Explain the regulation of the trp operon by the 5' end of the mRNA when tryptophan is low vs high.
The 5' end of the mRNA of trp operon consists of: Regulatory region (mRNA for repressor protein) and Sructural region (protein components of trp E/D/C/B/A). High trp- trp will bind with this repressor protein and attach to the operator site. This will prevent RNA pol from moving over DNA, no mRNA formed and no protein. Low trp- DNA at 3' end transcribe into 5' end of mRNA and form repressor protein. Since trp is less, repressor is inactive and doesn't bind to operator.
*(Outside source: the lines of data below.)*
Lemma tags_loop_stop tag rest :
  snd (tags_loop (tag :: rest)) =
    match fst (_validate_tag tag) with
    | Raise e => Some e
    | Ret false => snd (tags_loop rest)
    | Ret true =>
        match py_get tag "tag" VNone, fst (_validate_properties tag) with
        | Ret name, Ret properties => snd (tags_loop rest)
        | Raise e, _ => Some e
        | _, Raise e => Some e
        end
    end.
Proof.
  cbn [tags_loop]. destruct (_validate_tag tag) as [[[|]|e] ds]; cbn [fst].
  - destruct (py_get tag "tag" VNone) as [name|e]; unfold clift.
    + destruct (_validate_properties tag) as [[properties|e] ds']; cbn.
      * destruct (tags_loop rest) as [items stop]. reflexivity.
      * reflexivity.
    + reflexivity.
  - destruct (tags_loop rest) as [items stop]. reflexivity.
  - reflexivity.
Qed.





Lemma get_next_tag_list yaml tags :
  assoc "tags" yaml = Some (VList tags) ->
  get_next_tag (VDict yaml) = tags_loop tags.
Proof.
  intros H. unfold get_next_tag, py_get, py_iter. rewrite H. cbn.
  destruct (tags_loop tags) as [items stop]. reflexivity.
Qed.

(** ** Validation decides entry by entry *)

Lemma validate_property_decides entry d :
  exists ds,
    validate_property (VDict entry) (VDict d)
      = (Ret (if valid_property (VDict d) then Some (VDict d) else None), ds) /\
    length ds = (if valid_property (VDict d) then 0 else 1).
Proof.
  unfold validate_property, valid_property, field, py_get, clift, py_in.
  cbn [cbind existsb].
  destruct (truthy (default VNone (assoc "action" d)));
    destruct (py_eq (default VNone (assoc "action" d)) (VStr "rename"));
    destruct (py_eq (default VNone (assoc "action" d)) (VStr "remove"));
    destruct (py_eq (default VNone (assoc "action" d)) (VStr "add"));
    destruct (truthy (default VNone (assoc "old" d)));
    destruct (truthy (default VNone (assoc "new" d)));
    destruct (py_eq (default VNone (assoc "new" d)) (default VNone (assoc "old" d)));
    cbn; eexists; split; reflexivity.
Qed.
Tryptophan forming proteins will be formed.
CAP:
a DNA binding protein involved with the transcription of several genes, including those that code for enzymes involved in the metabolism of certain sugars (i.e. lactose, maltose, and arabinose.)
DNA binding proteins:
proteins that have DNA-binding domains and thus have a specific or general affinity for single- or double-stranded DNA. Sequence-specific DNA-binding proteins generally interact with the major groove of B-DNA, because it exposes more functional groups that identify a base pair.